#### TASK BRIEF
Find the line containing "eexists. exists evs." in the records below. Copy exactly that line and each one after it, ending at the line containing "0 < pending_bytes ch p < 2^16 ->", and nothing more.

Saved data entries
________________________________________

(** C7 fails on the code: [poll_events] tests [polled == EINVAL] on the
    negative value [poll] returned instead of [errno], so [poll_error] is
    never thrown: with [errno] [EINVAL] the call of [throw_error] throws
    [io_error] and [loop] returns [-io_error]; with [errno] [EINTR] or
    [EAGAIN] [throw_error] returns, [poll_events] returns the negative
    [polled], and [loop] hands it to the caller. *)
Theorem loop_poll_failure (os : Core.syscalls) (k : Context.kernel)
    (timeout : Z) (b : Context.backend) (t : list Core.event)
    (polled errno : Z) (revs : list Z) :
  Context.poll_list b <> [] ->
  Context.sys_poll k
    (t ++ [Core.SysPoll (Z.of_nat (List.length (Context.poll_list b)))
                        timeout])
    (Context.poll_list b) timeout = (polled, errno, revs) ->
  polled < 0 ->
  (errno = EINVAL ->
   fst (fst (Context.loop os k timeout b t)) = neg_err io_error) /\
  (errno = EINTR \/ errno = EAGAIN ->
   fst (fst (Context.loop os k timeout b t)) = polled).
Proof.
  intros Hne Hpoll Hneg.
  pose proof (handle_events_negative os k timeout b t polled errno revs
                Hne Hpoll Hneg) as H.
  pose proof (loop_result os k timeout b t) as L.
  rewrite H in L. split.
  - intros ->. exact L.
  - intros [-> | ->]; cbn in L; apply L; lia.
Qed.

(** The failing input of C7: [poll] returns -1 with [errno] [EINVAL];
    and the same with [EINTR]. *)
Lemma loop_poll_failure_witness :
  fst (fst (Context.loop quiet_os (failing_poll EINVAL) 10
              waiting_backend [])) = -16 /\
  neg_err poll_error = -18 /\
  fst (fst (Context.loop quiet_os (failing_poll EINTR) 10
              waiting_backend [])) = -1 /\
  neg_err no_channels = -1.
Proof.
  assert (Hne : Context.poll_list waiting_backend <> [])
    by (intros H; discriminate H).
  split; [| split; [reflexivity | split; [| reflexivity]]].
  - exact (proj1 (loop_poll_failure quiet_os (failing_poll EINVAL) 10
                    waiting_backend [] (-1) EINVAL [] Hne eq_refl eq_refl)
                 eq_refl).
  - exact (proj2 (loop_poll_failure quiet_os (failing_poll EINTR) 10
                    waiting_backend [] (-1) EINTR [] Hne eq_refl eq_refl)
                 (or_introl eq_refl)).
Defined.

(** ** The pipe channel *)

(** C6 fails on the code: [bipipe] stores [b[1]] in [ex.fd_write] (and
    not [a[1]]), so the caller receives both ends of pipe [b]; the
    destructor closes [b[0]], [b[1]], [a[0]] and [b[1]] again, and never
    [a[1]]. *)
Theorem pipe_channel_descriptors (a0 a1 b0 b1 : Z) (ch : channel)
    (d : Core.driver) :
  exists (p : Context.pipe_channel) (ex : channel),
    Context.pipe_channel_ctor (Some (a0, a1)) (Some (b0, b1)) ch d
      = (Ok (p, ex), []) /\
    Core.fdrd (Context.base p) = a0 /\
    Core.fdrw (Context.base p) = b1 /\
    fd_read ex = b0 /\
    fd_write ex = b1 /\
    Context.pipe_channel_dtor p = [b0; b1; a0; b1].
Proof.
  eexists. eexists. split; [reflexivity |].
  repeat split.
Qed.

(** The failing input of C6: [pipe] yields the descriptors (3, 4) for
    [a] and (5, 6) for [b].  The caller gets 5 and 6, and descriptor 4 is
    neither handed out nor closed. *)
Lemma bipipe_hands_out_pipe_b :
  forall (d : Core.driver) (ch : channel),
  exists (p : Context.pipe_channel),
    Context.pipe_channel_ctor (Some (3, 4)) (Some (5, 6)) ch d
      = (Ok (p, {| fd_read := 5; fd_write := 6 |}), []) /\
    Context.pipe_channel_dtor p = [5; 6; 3; 6] /\
    ~ In 4 (Context.pipe_channel_dtor p).
Proof.
  intros d ch. eexists. split; [reflexivity |].
  split; [reflexivity |].
  cbn. intros [H | [H | [H | [H | []]]]]; discriminate H.
Qed.

(** ** The file channel: removal, submission *)

Lemma same_but_flags_refl (ch : Core.file_channel) : same_but_flags ch ch.
Proof. unfold same_but_flags. repeat split. Qed.

Lemma same_but_flags_trans (a b c : Core.file_channel) :
  same_but_flags a b -> same_but_flags b c -> same_but_flags a c.
Proof.
  unfold same_but_flags. intros H1 H2.
  destruct H1 as (A1 & A2 & A3 & A4 & A5 & A6 & A7 & A8 & A9 & A10).
  destruct H2 as (B1 & B2 & B3 & B4 & B5 & B6 & B7 & B8 & B9 & B10).
  repeat split; congruence.
Qed.

Lemma same_but_flags_set_flag (ch : Core.file_channel) (f : Core.flag)
    (b : bool) : same_but_flags ch (Core.set_flag ch f b).
Proof. unfold same_but_flags. repeat split. Qed.

Lemma same_but_flags_xfer (ch ch' : Core.file_channel) (p : Core.xfer_ptr) :
  same_but_flags ch ch' -> Core.xfer ch' p = Core.xfer ch p.
Proof.
  intros (A1 & A2 & A3 & _). destruct p; cbn [Core.xfer]; assumption.
Qed.

(** Run the monadic code of a channel operation as far as it goes. *)
Ltac run_M :=
  cbn [bind ret Core.Monad_M Core.M_bind Core.M_ret Core.when Core.get
       Core.modify Core.emit Core.history Core.idx fst snd];
  try unfold Core.emit; try unfold Core.modify; try unfold Core.M_ret;
  cbn [bind ret Core.Monad_M Core.M_bind Core.when Core.get
       Core.history Core.idx fst snd].

Lemma close_spec (ch : Core.file_channel) (t : list Core.event) :
  exists (r : bool) (ch' : Core.file_channel) (evs : list Core.event),
    Core.close ch t = (r, ch', t ++ evs) /\
    same_but_flags ch ch' /\ forallb housekeeping evs = true.
Proof.
  unfold Core.close.
  destruct (Core.writexfer_busy ch) eqn:Ew,
           (Core.readxfer_busy ch) as [[|] [|]] eqn:Er;
    run_M; rewrite ?Ew, ?Er; run_M;
    rewrite <- ?app_assoc; cbn [app];
    (eexists; eexists; eexists;
     split; [first [reflexivity | rewrite app_nil_r; reflexivity] |];
     split; [unfold same_but_flags; repeat split | reflexivity]).
Qed.

Lemma request_removal_spec (enforce : bool) (ch : Core.file_channel)
    (t : list Core.event) :
  exists (ch' : Core.file_channel) (evs : list Core.event),
    Core.request_removal enforce ch t = (tt, ch', t ++ evs) /\
    same_but_flags ch ch' /\ forallb housekeeping evs = true.
Proof.
  unfold Core.request_removal. run_M.
  set (ch1 := Core.set_flag ch Core.Device_hangup _).
  assert (H1 : same_but_flags ch ch1) by apply same_but_flags_set_flag.
  destruct (Core.device_hangup ch1
            || Core.pipein_hangup ch1 && Core.pipeout_hangup ch1); run_M.
  - destruct (close_spec ch1 t) as (r & ch2 & evs & E & H2 & Hk).
    unfold Core.M_bind. rewrite E. run_M.
    exists ch2, (evs ++ [Core.OwnerRequestRemoval]).
    split; [rewrite app_assoc; reflexivity |].
    split; [exact (same_but_flags_trans _ _ _ H1 H2) |].
    rewrite forallb_app, Hk. reflexivity.
  - exists ch1, []. rewrite app_nil_r.
    split; [reflexivity |]. split; [exact H1 | reflexivity].
Qed.

Lemma is_error_spec (errno res : Z) (ch : Core.file_channel)
    (t : list Core.event) :
  exists (r : bool) (ch' : Core.file_channel) (evs : list Core.event),
    Core.is_error errno res ch t = (r, ch', t ++ evs) /\
    same_but_flags ch ch' /\ forallb housekeeping evs = true.
Proof.
  unfold Core.is_error.
  destruct (errno =? EAGAIN);
    [exists false, ch, []; rewrite app_nil_r;
     split; [reflexivity | split; [apply same_but_flags_refl | reflexivity]]
    |].
  destruct (errno =? EINTR);
    [exists false, ch, []; rewrite app_nil_r;
     split; [reflexivity | split; [apply same_but_flags_refl | reflexivity]]
    |].
  destruct ((errno =? 0) && (res =? 0));
    [exists false, ch, []; rewrite app_nil_r;
     split; [reflexivity | split; [apply same_but_flags_refl | reflexivity]]
    |].
  run_M.
  destruct (request_removal_spec false ch t) as (ch' & evs & E & H & Hk).
  unfold Core.M_bind. rewrite E. run_M. exists true, ch', evs.
  split; [reflexivity | split; assumption].
Qed.

Lemma submit_transfer_spec (os : Core.syscalls) (p : Core.xfer_ptr)
    (ch : Core.file_channel) (t : list Core.event) :
  exists (ch' : Core.file_channel) (evs : list Core.event),
    Core.submit_transfer os p ch t =
      (Core.libusb_submit_transfer os (t ++ [Core.Submit p]) p =? 0, ch',
       t ++ Core.Submit p :: evs) /\
    same_but_flags ch ch' /\ forallb housekeeping evs = true.
Proof.
  unfold Core.submit_transfer. run_M.
  destruct (Core.libusb_submit_transfer os (t ++ [Core.Submit p]) p =? 0);
    run_M.
  - exists ch, [].
    split; [reflexivity |].
    split; [apply same_but_flags_refl | reflexivity].
  - destruct (request_removal_spec true ch (t ++ [Core.Submit p]))
      as (ch' & evs & E & H & Hk).
    unfold Core.M_bind. rewrite E. run_M. exists ch', evs.
    split; [rewrite <- app_assoc; reflexivity |].
    split; assumption.
Qed.

(** ** The file channel: draining an IN transfer *)

Lemma consumed_partial (os : Core.syscalls) (p : Core.xfer_ptr) (size : Z)
    (ch : Core.file_channel) (t : list Core.event) :
  Core.idx (Core.readxfer_busy ch) (Core.is1 p) = false ->
  u16 (Core.idx (Core.readpos ch) (Core.is1 p) + size)
    < Libusb.actual_length (Core.xfer ch p) ->
  Core.consumed os p size ch t =
  (false,
   Core.set_readpos ch (Core.is1 p)
     (u16 (Core.idx (Core.readpos ch) (Core.is1 p) + size)), t).
Proof.
  intros Hb Hlt. unfold Core.consumed. run_M. rewrite Hb. run_M.
  destruct (Z.leb_spec (Libusb.actual_length (Core.xfer ch p))
              (u16 (Core.idx (Core.readpos ch) (Core.is1 p) + size)));
    [lia | reflexivity].
Qed.

Lemma consumed_full (os : Core.syscalls) (p : Core.xfer_ptr) (size : Z)
    (ch : Core.file_channel) (t : list Core.event) :
  Core.idx (Core.readxfer_busy ch) (Core.is1 p) = false ->
  Libusb.actual_length (Core.xfer ch p)
    <= u16 (Core.idx (Core.readpos ch) (Core.is1 p) + size) ->
  exists (ch' : Core.file_channel) (evs : list Core.event),
    Core.consumed os p size ch t = (true, ch', t ++ Core.Submit p :: evs) /\
    forallb housekeeping evs = true /\
    same_but_flags
      (Core.set_current
         (Core.set_readxfer_busy
            (Core.set_readpos ch (Core.is1 p)
               (u16 (Core.idx (Core.readpos ch) (Core.is1 p) + size)))
            (Core.is1 p)
            (Core.libusb_submit_transfer os (t ++ [Core.Submit p]) p =? 0))
         (if Core.is1 p then Core.Rd0 else Core.Rd1))
      ch'.
Proof.
  intros Hb Hle. unfold Core.consumed. run_M. rewrite Hb. run_M.
  destruct (Z.leb_spec (Libusb.actual_length (Core.xfer ch p))
              (u16 (Core.idx (Core.readpos ch) (Core.is1 p) + size)));
    [| lia].
  set (pos := u16 (Core.idx (Core.readpos ch) (Core.is1 p) + size)).
  destruct (submit_transfer_spec os p (Core.set_readpos ch (Core.is1 p) pos) t)
    as (ch1 & evs & E & Hs & Hk).
  unfold Core.M_bind. rewrite E. run_M.
  eexists. exists evs. split; [reflexivity |]. split; [exact Hk |].
  destruct Hs as (A1 & A2 & A3 & A4 & A5 & A6 & A7 & A8 & A9 & A10).
  unfold same_but_flags.
  cbn [Core.readxfer0 Core.readxfer1 Core.writexfer Core.current
       Core.readpos Core.readxfer_busy Core.writexfer_busy Core.fdrd
       Core.fdrw Core.drv Core.set_current Core.set_readxfer_busy
       Core.set_readpos] in *.
  repeat split; congruence.
Qed.

Lemma writepipe_answered (os : Core.syscalls) (p : Core.xfer_ptr)
    (ch : Core.file_channel) (t : list Core.event) :
  Core.idx (Core.readxfer_busy ch) (Core.is1 p) = false ->
  0 < pending_bytes ch p < 2^16 ->
  Core.writepipe os p ch t =
  (let '(res, errno) := write_answer os ch p t in
   e <- (if res <=? 0 then Core.is_error errno res else ret false) ;;
   if e then Core.modify (fun ch => Core.set_flag ch Core.Pipeout_hangup true)
   else if 0 <? res then
     c <- Core.consumed os p (u16 res) ;;
     Core.when (negb c) (Core.poll_request (Core.fdrw ch) false)
   else ret tt) ch (t ++ [write_call ch p]).
Proof.
  intros Hb Hn. unfold Core.writepipe. run_M. unfold Core.getreadbuff.
  rewrite Hb. fold (pending_bytes ch p).
  rewrite (u16_small (pending_bytes ch p)) by lia.
  destruct (Z.eqb_spec (pending_bytes ch p) 0) as [E | _]; [lia |].
  reflexivity.
Qed.

Lemma writepipe_idle (os : Core.syscalls) (p : Core.xfer_ptr)
    (ch : Core.file_channel) (t : list Core.event) :
  Core.idx (Core.readxfer_busy ch) (Core.is1 p) = true \/
  u16 (pending_bytes ch p) = 0 ->
  Core.writepipe os p ch t = (tt, ch, t).
Proof.
  intros H. unfold Core.writepipe. run_M. unfold Core.getreadbuff.
  destruct (Core.idx (Core.readxfer_busy ch) (Core.is1 p)) eqn:Hb.
  - reflexivity.
  - destruct H as [H | H]; [discriminate H |].
    fold (pending_bytes ch p). rewrite H. reflexivity.
Qed.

________________________________________

#### TASK SOLUTION
  eexists. exists evs. split; [reflexivity |]. split; [exact Hk |].
  destruct Hs as (A1 & A2 & A3 & A4 & A5 & A6 & A7 & A8 & A9 & A10).
  unfold same_but_flags.
  cbn [Core.readxfer0 Core.readxfer1 Core.writexfer Core.current
       Core.readpos Core.readxfer_busy Core.writexfer_busy Core.fdrd
       Core.fdrw Core.drv Core.set_current Core.set_readxfer_busy
       Core.set_readpos] in *.
  repeat split; congruence.
Qed.

Lemma writepipe_answered (os : Core.syscalls) (p : Core.xfer_ptr)
    (ch : Core.file_channel) (t : list Core.event) :
  Core.idx (Core.readxfer_busy ch) (Core.is1 p) = false ->
  0 < pending_bytes ch p < 2^16 ->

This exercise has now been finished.